The Ongoing Battle against Ignorance, Part II
or How I Learned to Stop Fearing and Love Backups
by Travis Ogle, Service Coordinator
I have always considered myself a (at least fairly) well-informed person. That all changed when I began working here at Greystone. I know now that I am one of the cohorts of the technologically ignorant. But that is slowly changing and I have been charged with chronicling my transformation from ignorati to intelligisti for you, dear readers. The main vehicle of this astonishing transformation is a series of technology education meetings headed by our president, Peter Melby. Recently, my esteemed colleague Lohr wrote about the difference between DNS and DHCP. This month, it was the different but related topics of Backups and Virtualization.
Backups have always been an integral part of any business. For everything from everyday accidental deletions to full blown catastrophes, backups have you… well… backed up. But, there have been some big developments in the way backups work in the past five years or so. The biggest one, from my standpoint at least, is the elimination of magnetic tapes as the preferred storage medium.
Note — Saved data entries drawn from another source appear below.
(* ===== verification/Picojson.v ===== *)
(** * JSON documents (lib/picojson.h)

    The values, their reading and their writing, as the profiles use them: the
    text of a number, and its reading, are the C library's. *)

From Stdlib Require Import Strings.Byte.
From S2P Require Import Prelude Floats.

(** ** Values *)

(** An object is a [std::map]: its members are in the order of their keys. *)
#[warnings="-register-all"]
Inductive value :=
| Null | Boolean (b : bool) | Number (d : double) | Text (s : list byte) | Array (l : list value)
| Object (o : list (list byte * value)).
Definition object : Type := list (list byte * value).

(** The order of [std::string]. *)
Fixpoint key_cmp (a b : list byte) : comparison :=
  match a, b with
  | [], [] => Eq
  | [], _ => Lt
  | _, [] => Gt
  | x :: a, y :: b => match (bz x ?= bz y)%Z with Eq => key_cmp a b | c => c end
  end.

Fixpoint o_find (o : object) (k : list byte) : option value :=
  match o with
  | (k', v) :: o => match key_cmp k k' with Eq => Some v | _ => o_find o k end
  | [] => None
  end.
Fixpoint o_set (k : list byte) (v : value) (o : object) : object :=
  match o with
  | (k', v') :: o' =>
    match key_cmp k k' with
    | Lt => (k, v) :: o
    | Eq => (k, v) :: o'
    | Gt => (k', v') :: o_set k v o'
    end
  | [] => [(k, v)]
  end.
Fixpoint o_erase (k : list byte) (o : object) : object :=
  match o with
  | (k', v) :: o' => match key_cmp k k' with Eq => o' | _ => (k', v) :: o_erase k o' end
  | [] => []
  end.

(** An object from its members; those that are not written have no value. *)
Definition object_of (l : list (list byte * option value)) : object :=
  fold_left (fun o m => match m.2 with Some v => o_set m.1 v o | None => o end) l [].

(** [obj["k"]]: a missing key reads as null. *)
Definition at_key (o : object) (k : list byte) : value := default Null (o_find o k).

(** [get<T>()]; [None]: the exception of a wrong type. *)
Definition get_double (v : value) : option double := match v with Number d => Some d | _ => None end.
Definition get_bool (v : value) : option bool := match v with Boolean b => Some b | _ => None end.
Definition get_string (v : value) : option (list byte) := match v with Text s => Some s | _ => None end.
Definition get_array (v : value) : option (list value) := match v with Array l => Some l | _ => None end.
Definition get_object (v : value) : option object := match v with Object o => Some o | _ => None end.

Definition evaluate_as_boolean (v : value) : bool :=
  match v with
  | Null => false
  | Boolean b => b
  | Number d => negb (feq d fzero)
  | Text s => negb (length s =? 0)%nat
  | _ => true
  end.

(** [value(double)] throws on a number that is not finite; [set<double>] does not. *)
Definition new_number (d : double) : option value := if isfinite d then Some (Number d) else None.

(** ** Numbers *)

(** [snprintf] with ["%.f"] and with ["%.17g"], and [strtod] on a text of which
    it must use every character. *)
Class CNumbers := { format_f : double -> list byte; format_17g : double -> list byte; strtod : list byte -> option double }.

Section Numbers.
Context `{CNumbers}.

(** [fabs(n) < 2^53 && modf(n, &tmp) == 0] *)
Definition integral (d : double) : bool :=
  flt (SFabs d) (d_of_Z (2 ^ 53)) && match trunc_to_Z d with Some z => feq (d_of_Z z) d | None => false end.
Definition to_str_number (d : double) : list byte := if integral d then format_f d else format_17g d.

(** ** Writing *)

Definition hex_char (n : Z) : byte := if (n <? 10)%Z then zb (48 + n) else zb (87 + n).
Definition hex4 (n : Z) : list byte :=
  [hex_char (n / 4096 mod 16); hex_char (n / 256 mod 16); hex_char (n / 16 mod 16); hex_char (n mod 16)].

Definition serialize_str_char (c : byte) : list byte :=
  match c with
  | x22 => [x5c; x22]
  | x5c => [x5c; x5c]
  | x2f => [x5c; x2f]
  | x08 => str "\b"
  | x0c => str "\f"
  | x0a => str "\n"
  | x0d => str "\r"
  | x09 => str "\t"
  | _ => if (bz c <? 32)%Z || (bz c =? 127)%Z then str "\u" ++ hex4 (bz c) else [c]
  end.

Definition serialize_str (s : list byte) : list byte := [x22] ++ concat (map serialize_str_char s) ++ [x22].

Definition INDENT_WIDTH : Z := 2.
Definition indent_text (indent : Z) : list byte := x0a :: replicate (Z.to_nat (indent * INDENT_WIDTH)) x20.

(** The indentation is -1 when the text is not made pretty. *)
Definition deeper (indent : Z) : Z := if (indent =? -1)%Z then indent else (indent + 1)%Z.
Definition before_item (first : bool) (indent : Z) : list byte :=
  (if first then [] else [x2c]) ++ (if (indent =? -1)%Z then [] else indent_text indent).
Definition after_items (none : bool) (indent : Z) : list byte :=
  if (indent =? -1)%Z || none then [] else indent_text indent.
Definition is_nil {A} (l : list A) : bool := match l with [] => true | _ => false end.

Fixpoint serialize_at (v : value) (indent : Z) : list byte :=
  match v with
  | Null => str "null"
  | Boolean b => if b then str "true" else str "false"
  | Number d => to_str_number d
  | Text s => serialize_str s
  | Array l =>
    let fix items (first : bool) (l : list value) : list byte :=
      match l with
      | [] => []
      | x :: l => before_item first (deeper indent) ++ serialize_at x (deeper indent) ++ items false l
      end in
    [x5b] ++ items true l ++ after_items (is_nil l) indent ++ [x5d]
  | Object o =>
    let fix members (first : bool) (o : object) : list byte :=
      match o with
      | [] => []
      | (k, x) :: o =>
        before_item first (deeper indent) ++ serialize_str k ++ [x3a] ++ (if (indent =? -1)%Z then [] else [x20])
          ++ serialize_at x (deeper indent) ++ members false o
      end in
    [x7b] ++ members true o ++ after_items (is_nil o) indent ++ [x7d]
  end ++ (if (indent =? 0)%Z then [x0a] else []).

Definition serialize (prettify : bool) (v : value) : list byte := serialize_at v (if prettify then 0 else -1).

(** ** Reading *)

(** A text that is read from its start: what was read and what is left, or the
    syntax error, or the limit of the recursion. *)
Inductive result (A : Type) := Parsed (a : A) (rest : list byte) | Failed | Ran_out.
Arguments Parsed {A}. Arguments Failed {A}. Arguments Ran_out {A}.

Definition then_ {A B} (r : result A) (k : A -> list byte -> result B) : result B :=
  match r with Parsed a rest => k a rest | Failed => Failed | Ran_out => Ran_out end.
Definition of_option {A} (o : option (A * list byte)) : result A :=
  match o with Some (a, rest) => Parsed a rest | None => Failed end.

Definition is_ws (c : byte) : bool := match c with x20 | x09 | x0a | x0d => true | _ => false end.
Fixpoint skip_ws (s : list byte) : list byte :=
  match s with c :: s' => if is_ws c then skip_ws s' else s | [] => [] end.

Definition byte_eqb (x y : byte) : bool := (bz x =? bz y)%Z.
(** Space is skipped whether the character is there or not. *)
Definition expect (c : byte) (s : list byte) : bool * list byte :=
  match skip_ws s with
  | x :: s' => if byte_eqb x c then (true, s') else (false, x :: s')
  | [] => (false, [])
  end.

Fixpoint match_text (pattern s : list byte) : option (list byte) :=
  match pattern, s with
  | [], _ => Some s
  | p :: pattern, x :: s => if byte_eqb x p then match_text pattern s else None
  | _, [] => None
  end.

Definition hex_value (c : byte) : option Z :=
  let z := bz c in
  if (48 <=? z)%Z && (z <=? 57)%Z then Some (z - 48)%Z
  else if (65 <=? z)%Z && (z <=? 70)%Z then Some (z - 55)%Z
  else if (97 <=? z)%Z && (z <=? 102)%Z then Some (z - 87)%Z
  else None.

Definition parse_quadhex (s : list byte) : option (Z * list byte) :=
  match s with
  | a :: b :: c :: d :: s =>
    a ← hex_value a; b ← hex_value b; c ← hex_value c; d ← hex_value d;
    Some (((a * 16 + b) * 16 + c) * 16 + d, s)%Z
  | _ => None
  end.

(** A code point in UTF-8. *)
Definition utf8 (u : Z) : list byte :=
  let low n := zb (Z.lor 128 (Z.land (Z.shiftr u n) 63)) in
  if (u <? 128)%Z then [zb u]
  else if (u <? 2048)%Z then [zb (Z.lor 192 (Z.shiftr u 6)); low 0%Z]
  else if (u <? 65536)%Z then [zb (Z.lor 224 (Z.shiftr u 12)); low 6%Z; low 0%Z]
  else [zb (Z.lor 240 (Z.shiftr u 18)); low 12%Z; low 6%Z; low 0%Z].

Definition parse_codepoint (s : list byte) : option (list byte * list byte) :=
  '(u, s) ← parse_quadhex s;
  if (55296 <=? u)%Z && (u <=? 57343)%Z then
    if (56320 <=? u)%Z then None
    else
      match match_text [x5c; x75] s with
      | Some s =>
        '(second, s) ← parse_quadhex s;
        if (56320 <=? second)%Z && (second <=? 57343)%Z then
          Some (utf8 (Z.lor (Z.shiftl (u - 55296) 10) (Z.land (second - 56320) 1023) + 65536), s)
        else None
      | None => None
      end
  else Some (utf8 u, s).

(** After the opening quote. *)
Fixpoint parse_string (fuel : nat) (s : list byte) : result (list byte) :=
  match fuel with
  | O => Ran_out
  | S fuel =>
    let push u s := then_ (parse_string fuel s) (fun out rest => Parsed (u ++ out) rest) in
    match s with
    | [] => Failed
    | c :: s =>
      if (bz c <? 32)%Z then Failed
      else match c with
      | x22 => Parsed [] s
      | x5c =>
        match s with
        | x22 :: s => push [x22] s
        | x5c :: s => push [x5c] s
        | x2f :: s => push [x2f] s
        | x62 :: s => push [x08] s
        | x66 :: s => push [x0c] s
        | x6e :: s => push [x0a] s
        | x72 :: s => push [x0d] s
        | x74 :: s => push [x09] s
        | x75 :: s => match parse_codepoint s with Some (u, s) => push u s | None => Failed end
        | _ => Failed
        end
      | c => push [c] s
      end
    end
  end.
Definition read_string (s : list byte) : result (list byte) := parse_string (S (length s)) s.

Definition num_char (c : byte) : bool :=
  let z := bz c in ((48 <=? z)%Z && (z <=? 57)%Z) || match c with x2b | x2d | x65 | x45 | x2e => true | _ => false end.
Fixpoint parse_number (s : list byte) : list byte * list byte :=
  match s with
  | c :: s' => if num_char c then let '(n, rest) := parse_number s' in (c :: n, rest) else ([], s)
  | [] => ([], [])
  end.

(** [None]: not all of it is a number, or the number is out of range, which throws. *)
Definition read_number (s : list byte) : result value :=
  let '(num_str, rest) := parse_number s in
  of_option (f ← strtod num_str; v ← new_number f; Some (v, rest)).

Definition starts_number (c : byte) : bool := ((48 <=? bz c)%Z && (bz c <=? 57)%Z) || byte_eqb c x2d.

Fixpoint parse_value (fuel : nat) (s : list byte) {struct fuel} : result value :=
  match fuel with
  | O => Ran_out
  | S fuel =>
    match skip_ws s with
    | [] => Failed
    | ch :: s =>
      match ch with
      | x6e => of_option (pair Null <$> match_text (str "ull") s)
      | x66 => of_option (pair (Boolean false) <$> match_text (str "alse") s)
      | x74 => of_option (pair (Boolean true) <$> match_text (str "rue") s)
      | x22 => then_ (read_string s) (fun t rest => Parsed (Text t) rest)
      | x5b =>
        let '(stop, s) := expect x5d s in
        if stop then Parsed (Array []) s
        else then_ (parse_items fuel s) (fun l s =>
          let '(stop, s) := expect x5d s in if stop then Parsed (Array l) s else Failed)
      | x7b =>
        let '(stop, s) := expect x7d s in
        if stop then Parsed (Object []) s
        else then_ (parse_members fuel s []) (fun o s =>
          let '(stop, s) := expect x7d s in if stop then Parsed (Object o) s else Failed)
      | ch => if starts_number ch then read_number (ch :: s) else Failed
      end
    end
  end
(** The items up to one that no comma follows. *)
with parse_items (fuel : nat) (s : list byte) {struct fuel} : result (list value) :=
  match fuel with
  | O => Ran_out
  | S fuel =>
    then_ (parse_value fuel s) (fun x s =>
      let '(more, s) := expect x2c s in
      if more then then_ (parse_items fuel s) (fun l rest => Parsed (x :: l) rest) else Parsed [x] s)
  end
with parse_members (fuel : nat) (s : list byte) (o : object) {struct fuel} : result object :=
  match fuel with
  | O => Ran_out
  | S fuel =>
    let '(quote, s) := expect x22 s in
    if negb quote then Failed
    else then_ (read_string s) (fun k s =>
      let '(colon, s) := expect x3a s in
      if negb colon then Failed
      else then_ (parse_value fuel s) (fun x s =>
        let o := o_set k x o in
        let '(more, s) := expect x2c s in
        if more then parse_members fuel s o else Parsed o s))
  end.

(** What follows the value is not looked at. *)
Definition parse (s : list byte) : option value :=
  match parse_value (S (2 * length s)) s with Parsed v _ => Some v | _ => None end.
End Numbers.
Arguments Parsed {A}. Arguments Failed {A}. Arguments Ran_out {A}.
Now, I was under the impression that tapes went out with the Clinton administration. Not so for data backups; until relatively recently, tapes provided more “bang-for-your-buck” in storage than any other medium. Once a day (or however long the period was), a complete copy of all your data would be transferred to those tapes. They would be removed and stored offsite. The tapes were eventually replaced with hard drives, but the principle remained the same. Copy your data to a removable, physical medium, and then move it off site. This method had a few drawbacks. The primary downside was that it only backed up your server files (i.e. the shared folder). If a catastrophe were to occur, in order to get your data back, you needed an exact replica of the server that failed (or burned down or blew away or whatever).
These days, we do things a little differently (see our TotalRescue solution). The technology is more complicated, but more efficient. First, we take a snapshot of you entire server including settings, flow rules, etc. (by etc. I mean all the other super wizard stuff), not just your shared files. That initial snap is loaded to the local vault core and transferred to the cloud. Then, a piece of software takes images once a day, figures out what has changed from the last image, and uploads the differences to the cloud. This way, if your server fails (or blows up, or gets sucked into a sharknado), the latest image can be booted remotely. You have your data back without having to procure an exact replica of your old hardware.
I can hear your responses now: “Impossible!” says one. “Witchcraft!” says another. And I don’t blame you, dear readers. Upon first glance, the dark arts seem to be involved, indeed. But that is not the case. “If not blood sacrifice by the light of the full moon to the malevolent lord, then how?” you may ask.
Why, virtualization of course!
Virtualization is a process that allows us to partition a server and assign differing functions to those partitions. Think of it like an old Victorian house that was made into apartments (thanks to Brian for the analogy); where once it housed one family, it can now house several families, each operating separately from the others. A server can have an “apartment” dedicated to backups, one to email, and yet another to what have you. This way, if you accidentally delete a file, it is still on the local server in the backup partition. If your server is completely destroyed, the virtualization software helps to translate data so you don’t need an exact replica. It may even be time to get an upgrade!